In [4]:
# DQN
import keras
import numpy as np
import matplotlib.pyplot as plt
import pandas as pd
import gymnasium as gym

%matplotlib inline

In [5]:
'''
use the dense to generate the action
'''
class Network():
    def __init__(self, actionNum, stateShape, learningRate):

        self.model = keras.Sequential([
            keras.layers.Dense(32, input_shape = (stateShape, )),
            keras.layers.Dense(64),
            keras.layers.LeakyReLU(),
            keras.layers.Dense(actionNum),
        ])

        self.model.compile(
            loss = 'mse',
            optimizer = keras.optimizers.Adam(learningRate)
        )
        
    def Call(self, state):
        return self.model(state, training = False)

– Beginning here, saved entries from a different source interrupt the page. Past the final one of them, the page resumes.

(** * icon-library-web: the client-side data and render pipeline

    A shallow embedding of [src/IconModal.tsx] (the SVG attribute
    transformer) and of [src/App.tsx] (collection loading, style index,
    search and style filtering, row partition, the names shown, the
    controls offered, the copy button), followed by the properties of the
    specification that were settled against it and by further properties
    of the code.

    JavaScript strings are sequences of code units; every pattern of the
    program is plain ASCII, so a string is a [list ascii] here. *)

From Stdlib Require Import Ascii String List Arith NArith Lia.
From Stdlib Require Import QArith.
From Stdlib Require Import DecimalString.
From Equations Require Import Equations.
From stdpp Require Import base option list gmap strings sorting.

Abbreviation jsstring := (list ascii).

(** A string literal of the source, as a list of code units. *)
Abbreviation lit s := (list_ascii_of_string s%string).

(** The double quote character. *)
Definition dq : ascii := "034"%char.
Definition dollar : ascii := "$"%char.

(* ================================================================== *)
(** ** The JavaScript built-ins the program calls *)
(* ================================================================== *)

Module JS.

(** [s.startsWith(pat)], used to try a literal at the current position. *)
Fixpoint starts_with (pat s : jsstring) : bool :=
  match pat, s with
  | [], _ => true
  | _ :: _, [] => false
  | p :: pat', c :: s' => if Ascii.eqb p c then starts_with pat' s' else false
  end.

(** [s.indexOf(pat)]: the leftmost position at which [pat] occurs. *)
Fixpoint indexOf (pat s : jsstring) : option nat :=
  if starts_with pat s then Some 0
  else match s with
       | [] => None
       | _ :: s' => S <$> indexOf pat s'
       end.

(** [s.includes(pat)]. *)
Definition includes (s pat : jsstring) : bool :=
  bool_decide (is_Some (indexOf pat s)).

(** ECMAScript's GetSubstitution for a pattern with no capture group:
    in the replacement text [$$] is a dollar sign, [$&] the matched
    text, [$`] what precedes the match and [$'] what follows it; every
    other character, a lone dollar sign included, is copied. *)
Fixpoint GetSubstitution (matched str : jsstring) (position : nat)
    (template : jsstring) : jsstring :=
  match template with
  | [] => []
  | c :: t =>
    if Ascii.eqb c dollar then
      match t with
      | [] => [dollar]
      | d :: t' =>
        if Ascii.eqb d dollar then
          dollar :: GetSubstitution matched str position t'
        else if Ascii.eqb d "&" then
          matched ++ GetSubstitution matched str position t'
        else if Ascii.eqb d "`" then
          take position str ++ GetSubstitution matched str position t'
        else if Ascii.eqb d "'" then
          drop (position + length matched) str
            ++ GetSubstitution matched str position t'
        else dollar :: GetSubstitution matched str position t
      end
    else c :: GetSubstitution matched str position t
  end.

(** [s.replace(pat, template)] with a string pattern: only the first
    occurrence is replaced, and a string without the pattern is
    returned as it is. *)
Definition replace_string (s pat template : jsstring) : jsstring :=
  match indexOf pat s with
  | None => s
  | Some i =>
    take i s ++ GetSubstitution pat s i template ++ drop (i + length pat) s
  end.

(** The fragment of regular expressions the program uses: a literal,
    and a greedy run of characters other than a given one. *)
Inductive atom : Type :=
| Lit (p : jsstring)
| StarNot (c : ascii).

Record RegExp : Type := { pattern : list atom; global : bool }.

(** A greedy [[^c]*] followed by the continuation [k]: the longest run
    is tried first, and the matcher backtracks to shorter runs. The
    result is the length of the text matched. *)
Fixpoint star_not (c : ascii) (k : jsstring -> option nat) (s : jsstring)
    : option nat :=
  match s with
  | [] => k []
  | a :: s' =>
    if Ascii.eqb a c then k s
    else match star_not c k s' with
         | Some n => Some (S n)
         | None => k s
         end
  end.

(** Match the pattern at the start of [s]. *)
Fixpoint match_here (atoms : list atom) (s : jsstring) : option nat :=
  match atoms with
  | [] => Some 0
  | Lit p :: atoms' =>
    if starts_with p s
    then (λ n, length p + n) <$> match_here atoms' (drop (length p) s)
    else None
  | StarNot c :: atoms' => star_not c (match_here atoms') s
  end.

(** RegExpBuiltinExec from position 0: the leftmost match, as its index
    and length. Every position up to the end of the string is tried. *)
Fixpoint exec (atoms : list atom) (s : jsstring) : option (nat * nat) :=
  match match_here atoms s with
  | Some n => Some (0, n)
  | None =>
    match s with
    | [] => None
    | _ :: s' => (λ r, (S r.1, r.2)) <$> exec atoms s'
    end
  end.

(** [re.test(s)] for a regular expression without the [g] flag (no
    [lastIndex] is kept between calls). *)
Definition test (re : RegExp) (s : jsstring) : bool :=
  bool_decide (is_Some (exec (pattern re) s)).

(** The loop of [RegExp.prototype[Symbol.replace]] for a regular
    expression with the [g] flag, read along the string: at a position
    that is not inside the previous match the pattern is tried; a match
    appends the expanded replacement and the next [skip] characters are
    consumed, otherwise the character is copied. After an empty match
    the scan advances by one character, which is copied. *)
Fixpoint replace_loop (atoms : list atom) (template str : jsstring)
    (position skip : nat) (s : jsstring) : jsstring :=
  match skip with
  | S k =>
    match s with
    | [] => []
    | _ :: s' => replace_loop atoms template str (S position) k s'
    end
  | 0 =>
    match match_here atoms s with
    | Some n =>
      GetSubstitution (take n s) str position template
        ++ match s with
           | [] => []
           | a :: s' =>
             (if n is 0 then [a] else [])
               ++ replace_loop atoms template str (S position) (pred n) s'
           end
    | None =>
      match s with
      | [] => []
      | a :: s' => a :: replace_loop atoms template str (S position) 0 s'
      end
    end
  end.

(** [s.replace(re, template)]: every match when [re] is global, the
    leftmost match otherwise. *)
Definition replace (s : jsstring) (re : RegExp) (template : jsstring)
    : jsstring :=
  if global re then replace_loop (pattern re) template s 0 0 s
  else match exec (pattern re) s with
       | None => s
       | Some (i, n) =>
         take i s ++ GetSubstitution (take n (drop i s)) s i template
           ++ drop (i + n) s
       end.

(** [String(n)] for a non-negative integer: its decimal digits. *)
Definition Number_toString (n : N) : jsstring :=
  lit (NilEmpty.string_of_uint (N.to_uint n)).

End JS.

(* ================================================================== *)
(** ** IconModal.tsx: the SVG attribute transformer *)
(* ================================================================== *)

Module IconModal.
Import JS.

(** The three regular expressions have one shape: an attribute name,
    an equals sign, a double quote, the longest run of characters other
    than a double quote, and a double quote. [FILL_REGEX] carries the
    [g] flag, the other two do not. *)
Definition attr_pattern (name : jsstring) : list atom :=
  [Lit (name ++ lit "=" ++ [dq]); StarNot dq; Lit [dq]].

Definition FILL_REGEX : RegExp :=
  {| pattern := attr_pattern (lit "fill"); global := true |}.
Definition WIDTH_REGEX : RegExp :=
  {| pattern := attr_pattern (lit "width"); global := false |}.
Definition HEIGHT_REGEX : RegExp :=
  {| pattern := attr_pattern (lit "height"); global := false |}.

(** The template literals of the transform. *)
Definition fill_attr (color : jsstring) : jsstring :=
  lit "fill=" ++ [dq] ++ color ++ [dq].
Definition width_attr (size : N) : jsstring :=
  lit "width=" ++ [dq] ++ Number_toString size ++ [dq].
Definition height_attr (size : N) : jsstring :=
  lit "height=" ++ [dq] ++ Number_toString size ++ [dq].

(** "Handle fill": the first statement of the [useMemo] body. *)
Definition handle_fill (s color : jsstring) : jsstring :=
  if includes s (lit "fill=")
  then replace s FILL_REGEX (fill_attr color)
  else replace_string s (lit "<svg") (lit "<svg " ++ fill_attr color).

(** "Handle dimensions": the rest of the body. Both tests are made
    before any replacement. *)
Definition handle_dimensions (s : jsstring) (size : N) : jsstring :=
  let hasWidth := test WIDTH_REGEX s in
  let hasHeight := test HEIGHT_REGEX s in
  let s := if hasWidth then replace s WIDTH_REGEX (width_attr size) else s in
  let s := if hasHeight then replace s HEIGHT_REGEX (height_attr size) else s in
  if negb hasWidth && negb hasHeight
  then replace_string s (lit "<svg")
         (lit "<svg " ++ width_attr size ++ lit " " ++ height_attr size)
  else s.

(** The memoised [svg] of the modal: a function of the icon's content,
    the colour and the size. *)
Definition svg (content color : jsstring) (size : N) : jsstring :=
  handle_dimensions (handle_fill content color) size.

End IconModal.

(* ================================================================== *)
(** ** Vocabulary for the attribute patterns *)
(* ================================================================== *)

Module Patterns.
Import JS IconModal.

(** The text of the pattern before the value: the name and the equals
    sign. *)
Definition key (name : jsstring) : jsstring := name ++ lit "=".
(** *** Repository.update
    The object loaded by [get_by_id] is the one changed and flushed; its
    class derives from [BaseModel], so [updated_at] is always set. *)
Definition update (entity_id : Z) (data : dict) : M (option entity) :=
  try_except
    (entity <- get_by_id entity_id ;;
     match entity with
     | None => ret None
     | Some entity =>
         let key := pk entity in
         let entity := set_fields data entity in
         now <- utcnow ;;
         let entity := <["updated_at" := now]> entity in
         session_flush cls [(key, entity)] ;;
         entity <- session_refresh entity ;;
         ret (Some entity)
     end)
    rollback_and_raise.

(** *** Repository.delete *)
Definition delete (entity_id : Z) : M bool :=
  try_except
    (entity <- get_by_id entity_id ;;
     match entity with
     | None => ret false
     | Some entity =>
         session_delete entity ;;
         session_flush cls [] ;;
         ret true
     end)
    rollback_and_raise.

(** *** Repository.delete_many *)
Definition delete_many (filter_dict : dict) : M Z :=
  try_except
    (conditions <- conditions_of filter_dict ;;
     let q := q_filter conditions session_query in
     n <- query_count q ;;
     query_delete q ;;
     session_flush cls [] ;;
     ret n)
    rollback_and_raise.

(** [{field: data[field] for field in unique_fields if field in data}] *)
Definition unique_filters (unique_fields : list string) (data : dict) : dict :=
  foldl (fun acc field =>
           match data !! field with
           | Some v => <[field := v]> acc
           | None => acc
           end)
        ∅ unique_fields.

(** *** Repository.upsert *)
Definition upsert (unique_fields : list string) (data : dict)
  : M (entity * bool) :=
  try_except
    (let filters := unique_filters unique_fields data in
     existing <- get_by_filters filters None None None false ;;
     match existing with
     | entity :: _ =>
         let key := pk entity in
         let entity := set_fields data entity in
         now <- utcnow ;;
         let entity := <["updated_at" := now]> entity in
         session_flush cls [(key, entity)] ;;
         entity <- session_refresh entity ;;
         ret (entity, false)
     | [] =>
         entity <- create (inl data) ;;
         ret (entity, true)
     end)
    rollback_and_raise.

(** The body of the loop of [bulk_upsert], on the three accumulators. *)
Definition bulk_upsert_step (unique_fields : list string)
    (acc : list entity * Z * Z) (item : dict) : M (list entity * Z * Z) :=
  let '(entities, created, updated) := acc in
  r <- upsert unique_fields item ;;
  let '(entity, is_new) := r in
  ret (if is_new : bool
       then (entities ++ [entity], created + 1, updated)
       else (entities ++ [entity], created, updated + 1)).

(** [for item in items: acc = step acc item] *)
Fixpoint for_fold {A S} (step : S → A → M S) (acc : S) (xs : list A) : M S :=
  match xs with
  | [] => ret acc
  | x :: xs' => acc' <- step acc x ;; for_fold step acc' xs'
  end.

(** *** Repository.bulk_upsert *)
Definition bulk_upsert (unique_fields : list string) (items : list dict)
  : M (list entity * Z * Z) :=
  try_except
    (for_fold (bulk_upsert_step unique_fields) ([], 0, 0) items)
    rollback_and_raise.
(** X19.  The exception of the legacy library never leaves the new
    implementation: whatever [getLatestCommonTime] and both forms of
    [lookupTransform] throw is an exception of tf2, in every buffer and for
    every cache. *)
Theorem lookupTransform_throws_tf2 s (target source fixed : string)
    (time source_time : Time) (e : exn) :
  (getLatestCommonTime MAX_GRAPH_DEPTH s source target = Throw e →
   tf2_exception e)
  ∧ (lookupTransform MAX_GRAPH_DEPTH s target source time = Throw e →
     tf2_exception e)
  ∧ (lookupTransform_fixed MAX_GRAPH_DEPTH s target time source source_time
       fixed = Throw e →
     tf2_exception e).
Proof.
  assert (Hg : ∀ a b e', getLatestCommonTime MAX_GRAPH_DEPTH s a b = Throw e' →
                         tf2_exception e').
  { intros a b e'. unfold getLatestCommonTime.
    destruct (_ ≫= _) as [r|[]|]; try discriminate.
    - destruct (decide _); [|discriminate].
      destruct (inverseTransforms _), (forwardTransforms _); discriminate.
    - intros [= <-]. done.
    - intros [= <-]. done.
    - intros [= <-]. done. }
  assert (Hw : ∀ a b t e',
            lookup_walk MAX_GRAPH_DEPTH s a b t = Throw e' → tf2_exception e').
  { intros a b t e'. unfold lookup_walk.
    destruct (t =? Time_unset).
    - destruct (getLatestCommonTime MAX_GRAPH_DEPTH s a b)
        as [[[code t0] what]|e0|] eqn:E; simpl; try discriminate.
      + destruct (decide _); [|discriminate].
        destruct (_ ≫= _) as [r|[]|]; try discriminate;
          intros [= <-]; done.
      + intros [= <-]. now apply (Hg a b).
    - simpl. destruct (_ ≫= _) as [r|[]|]; try discriminate;
        intros [= <-]; done. }
  assert (Hl : ∀ a b t e',
            lookupTransform MAX_GRAPH_DEPTH s a b t = Throw e' →
            tf2_exception e').
  { intros a b t e'. unfold lookupTransform.
    destruct (String.eqb b a); [discriminate|].
    destruct (lookup_walk MAX_GRAPH_DEPTH s a b t)
      as [[[[code t0] l] what]|e0|] eqn:E; simpl; try discriminate.
    - destruct (decide _); [intros [= <-]; done|].
      destruct (decide _); [intros [= <-]; done|].
      destruct (test_extrapolation s t0 l).
      + destruct (t =? Time_unset); intros [= <-]; done.
      + rewrite computeTransformFromList_procedure. discriminate.
    - intros [= <-]. now apply (Hw a b t). }
  split; [apply Hg|]. split; [apply Hl|].
  unfold lookupTransform_fixed.
  destruct (lookupTransform MAX_GRAPH_DEPTH s fixed source source_time)
    as [t1|e1|] eqn:E1; simpl; try discriminate.
  - destruct (lookupTransform MAX_GRAPH_DEPTH s target fixed time)
      as [t2|e2|] eqn:E2; simpl; try discriminate.
    intros [= <-]. now apply (Hl target fixed time).
  - intros [= <-]. now apply (Hl fixed source source_time).
Qed.

End Exceptions.

Section InverseLookup.

Context {TC OT bt : Type} `{!TimeCacheOps TC, !BtTransformOps bt}.
Variable MAX_GRAPH_DEPTH : nat.

Implicit Types s : BufferCore TC OT.

Lemma test_extrapolation_swap s (time : Time) (l : TransformLists) :
  test_extrapolation s time l = None →
  test_extrapolation s time (swap_lists l) = None.
Proof.
  intros Hl. destruct (test_extrapolation s time (swap_lists l)) eqn:E;
    [|done].
  exfalso.
  destruct (test_extrapolation_beyond s time (swap_lists l)) as [H _].
  destruct H as (tr & Hin & Hb); [rewrite E; eauto|].
  destruct (test_extrapolation_beyond s time l) as [_ H].
  destruct H as [x Hx]; [|congruence].
  exists tr. split; [|done]. simpl in Hin.
  rewrite elem_of_app in *. tauto.
Qed.
Lemma imagenet_lookup folders ids i folder id :
  NoDup folders -> NoDup ids ->
  (forall x, x ∈ ids -> x ∉ folders) ->
  length folders = length ids ->
  folders !! i = Some folder -> ids !! i = Some id ->
  let d := foldl put_pair ∅
             (zip folders ids) in
  d !! folder = Some id /\ d !! id = Some folder.
Proof.
  revert ids i folder id.
  induction folders as [|f folders IH] using rev_ind;
    intros ids i folder id Hnf Hni Hdis Hlen Hf Hi d; [done|].
  destruct ids as [|x ids _] using rev_ind.
  { rewrite length_app in Hlen. simpl in Hlen. lia. }
  rewrite !length_app in Hlen. simpl in Hlen.
  assert (length folders = length ids) as Hlen' by lia.
  subst d. rewrite zip_with_app by done. rewrite foldl_app. simpl.
  unfold put_pair at 1 3. simpl.
  apply NoDup_app in Hnf as (Hnf & Hf1 & _).
  apply NoDup_app in Hni as (Hni & Hi1 & _).
  assert (f ∉ folders) as Hff by (intros H; apply (Hf1 f H); by left).
  assert (x ∉ ids) as Hxx by (intros H; apply (Hi1 x H); by left).
  destruct (decide (i < length folders)) as [Hlt|Hge].
  - rewrite lookup_app_l in Hf by done.
    rewrite lookup_app_l in Hi by lia.
    destruct (IH ids i folder id Hnf Hni) as [H1 H2]; try done.
    { intros y Hy Hy'. apply (Hdis y); rewrite elem_of_app; by left. }
    assert (folder ∈ folders) as Hfin by by eapply list_elem_of_lookup_2.
    assert (id ∈ ids) as Hiin by by eapply list_elem_of_lookup_2.
    assert (folder <> f) by (by intros ->).
    assert (id <> x) by (by intros ->).
    assert (folder <> x).
    { intros ->. apply (Hdis x); rewrite elem_of_app; [by right; left | by left]. }
    assert (id <> f).
    { intros ->. apply (Hdis f); rewrite elem_of_app; [by left | by right; left]. }
    by rewrite !lookup_insert_ne by done.
  - assert (i = length folders) as ->.
    { apply lookup_lt_Some in Hf. rewrite length_app in Hf. simpl in Hf. lia. }
    rewrite list_lookup_middle in Hf by done.
    rewrite list_lookup_middle in Hi by done.
    injection Hf as ->. injection Hi as ->.
    assert (folder <> id).
    { intros ->. apply (Hdis id); rewrite elem_of_app; by right; left. }
    rewrite lookup_insert_eq.
    by rewrite lookup_insert_ne, lookup_insert_eq by done.
Qed.

End Imagenet.

Section ImagenetErrors.

Context (w : World) (photos_dir : string).

Lemma imagenet_empty_folder folders d :
  Forall (fun f => exists ns, listdir w (path_join photos_dir [f]) = Ok ns) folders ->
  Exists (fun f => listdir w (path_join photos_dir [f]) = Ok []) folders ->
  for_each (imagenet_step w photos_dir) folders d = Raise IndexError.
Proof.
  intros Hall Hex. revert d.
  induction folders as [|f folders IH]; intros d; [by inversion Hex|].
  apply Forall_cons_1 in Hall as [[ns Hns] Hall]. simpl.
  unfold imagenet_step at 1. rewrite Hns. simpl.
  destruct ns as [|file ns]; [done|]. simpl.
  apply IH; [done|].
  apply Exists_cons in Hex as [Hf|Hex]; [|done].
  rewrite Hns in Hf. discriminate Hf.
Qed.

End ImagenetErrors.

(** X9: [generate_imagenet_id_class_map] raises [FileNotFoundError] when
    the photos directory is missing (nothing has that path), and
    [IndexError] when one of its class folders holds no file; when the path
    of the photos directory is that of a regular file it raises
    [NotADirectoryError]. *)
Theorem imagenet_map_errors (w : World) (photos_dir : string) :
  (dirs w !! photos_dir = None -> files w !! photos_dir = None ->
   generate_imagenet_id_class_map w photos_dir
   = Raise (FileNotFoundError photos_dir)) /\
  (forall folders,
     listdir w photos_dir = Ok folders ->
     Forall (fun f => exists ns, listdir w (path_join photos_dir [f]) = Ok ns) folders ->
     Exists (fun f => listdir w (path_join photos_dir [f]) = Ok []) folders ->
     generate_imagenet_id_class_map w photos_dir = Raise IndexError) /\
  (forall f, dirs w !! photos_dir = None -> files w !! photos_dir = Some f ->
   generate_imagenet_id_class_map w photos_dir
   = Raise (NotADirectoryError photos_dir)).
Proof.
  split; [|split].
  - intros H H'. unfold generate_imagenet_id_class_map, listdir. by rewrite H, H'.
  - intros folders Hls Hall Hex. unfold generate_imagenet_id_class_map.
    rewrite Hls. simpl. by apply imagenet_empty_folder.
  - intros f H H'. unfold generate_imagenet_id_class_map, listdir. by rewrite H, H'.
Qed.

(** With an empty folder "bat". *)
Example imagenet_map_empty_folder :
  generate_imagenet_id_class_map photo_world_empty_folder "photos" = Raise IndexError.
Proof. vm_compute. reflexivity. Qed.

(** X10: when every class folder holds a file, the folder names are
    distinct, the ImageNet ids taken from the first file of each folder
    are distinct and none of them is a folder name, the dictionary maps
    every folder to its id and that id back to the folder. *)
Theorem imagenet_id_class_map_inverse (w : World) (photos_dir : string)
    (folders ids : list string) :
  listdir w photos_dir = Ok folders ->
  Forall2 (fun folder id => first_id w photos_dir folder = Some id) folders ids ->
  NoDup folders ->
  NoDup ids ->
  (forall x, x ∈ ids -> x ∉ folders) ->
  exists d,
    generate_imagenet_id_class_map w photos_dir = Ok d /\
    forall i folder id,
      folders !! i = Some folder -> ids !! i = Some id ->
      d !! folder = Some id /\ d !! id = Some folder.
Proof.
  intros Hls Hids Hnf Hni Hdis. unfold generate_imagenet_id_class_map.
  rewrite Hls. simpl. rewrite (imagenet_fold w photos_dir folders ids _ Hids).
  eexists. split; [reflexivity|].
  intros i folder id Hf Hi.
  apply (imagenet_lookup folders ids i); try done.
  by eapply Forall2_length.
Qed.

Lemma imagenet_id_class_map_inverse_witness :
  exists d,
    generate_imagenet_id_class_map photo_world "photos" = Ok d /\
    forall i folder id,
      ["ant"; "alarm_clock"] !! i = Some folder ->
      ["n02219486"; "n02694662"] !! i = Some id ->
      d !! folder = Some id /\ d !! id = Some folder.
Proof.
  apply (imagenet_id_class_map_inverse photo_world "photos"
           ["ant"; "alarm_clock"] ["n02219486"; "n02694662"]).
  - vm_compute. reflexivity.
  - repeat constructor.
  - apply (bool_decide_unpack _). vm_compute. exact I.
  - apply (bool_decide_unpack _). vm_compute. exact I.
  - intros x Hx. apply (bool_decide_unpack _).
    repeat (apply elem_of_cons in Hx as [->|Hx]; [vm_compute; exact I|]).
    by apply elem_of_nil in Hx.
Defined.

Section Numeric.

Local Open Scope R_scope.

Lemma Rsum_bounds lo hi l :
  Forall (fun x => lo <= x <= hi) l ->
  INR (length l) * lo <= Rsum l <= INR (length l) * hi.
Proof.
  induction 1 as [|x l Hx _ IH].
  - simpl. unfold Rsum. simpl. lra.
  - rewrite length_cons, S_INR. unfold Rsum in *. simpl. lra.
Qed.

Lemma Rsum_perm l l' : l ≡ₚ l' -> Rsum l = Rsum l'.
Proof.
  unfold Rsum. induction 1; simpl; try lra; try congruence.
Qed.

Lemma Rminimum_perm a l l' : l ≡ₚ l' -> Rminimum a l = Rminimum a l'.
Proof.
  unfold Rminimum. induction 1 as [|x l l' _ IH|x y l|l1 l2 l3 _ IH1 _ IH2]; simpl.
  - done.
  - by rewrite IH.
  - by rewrite !Rmin_assoc, (Rmin_comm y x).
  - by rewrite IH1.
Qed.

Lemma Rmaximum_perm a l l' : l ≡ₚ l' -> Rmaximum a l = Rmaximum a l'.
Proof.
  unfold Rmaximum. induction 1 as [|x l l' _ IH|x y l|l1 l2 l3 _ IH1 _ IH2]; simpl.
  - done.
  - by rewrite IH.
  - by rewrite !Rmax_assoc, (Rmax_comm y x).
  - by rewrite IH1.
Qed.

Lemma concat_perm {A} (ls ls' : list (list A)) : ls ≡ₚ ls' -> concat ls ≡ₚ concat ls'.
Proof.
  induction 1 as [|x l l' _ IH|x y l|l1 l2 l3 _ IH1 _ IH2]; simpl.
  - done.
  - by rewrite IH.
  - rewrite !app_assoc. f_equiv. apply Permutation_app_comm.
  - by rewrite IH1.
Qed.

Lemma channel_pixels_perm imgs imgs' j :
  imgs ≡ₚ imgs' -> channel_pixels imgs j ≡ₚ channel_pixels imgs' j.
Proof.
  intros H. unfold channel_pixels. apply concat_perm. by apply Permutation_map.
Qed.

Lemma all_pixels_perm imgs imgs' : imgs ≡ₚ imgs' -> all_pixels imgs ≡ₚ all_pixels imgs'.
Proof.
  intros H. unfold all_pixels. apply concat_perm. by apply Permutation_map.
Qed.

    def CopyVariable(self, network):
        '''
        param:
            network:    the other network model
                type:   Sequencial
        func:
            Copy the variable of other network model to self 
        '''
        for selfLayer, otherLayer in zip(self.model.layers, network.layers):
            selfLayer.set_weights(otherLayer.get_weights())

class DQN(keras.Model):
    def __init__(self, actionNum, stateShape, epsilon, gamma, batchSize, poolSize, learningRate, environment, startCount, learningCut, updateTargetCut):
        '''
        param:
            actionNum:          the number of action
            stateShape:         the shape of state
            epsilon:            the parameter which is used in e-Greedy
            gamma:              used in the loss of Q Max
            batchSize:          the batch size
            poolSize:           the size of memory pool
            learningRate:       for optimize the network
            environment:        the game which network will learn to play
            startCount:         the step when network start to update
            learningCut:        after one episode's step reach to the startCount, every learningCut we will update the parameter of network
            updateTargetCut:  when reach this number, copy the weight of ChooseActionNetwork to the TargetNetwork
        '''
        super().__init__()
    
        self.environment = environment

        self.actionNum = actionNum
        self.stateShape = stateShape
        self.epsilon = epsilon
        self.gamma = gamma
        self.batchSize = batchSize
        self.poolSize = poolSize

        self.chooseActionNet = Network(actionNum, stateShape, learningRate)
        self.targetNetwork = Network(actionNum, stateShape, learningRate)

        self.memoryPool = {
            'state': [],
            'action': [],
            'reward': [],
            'nextState': [],
        }

        # self.memoryPool = []

        self.memoryLength = 0

        self.startCount = startCount
        self.learningCut = learningCut
        self.updateTargetCut = updateTargetCut

    def ChooseAction(self, state):
        if np.random.uniform() > self.epsilon:
            return np.random.randint(self.actionNum)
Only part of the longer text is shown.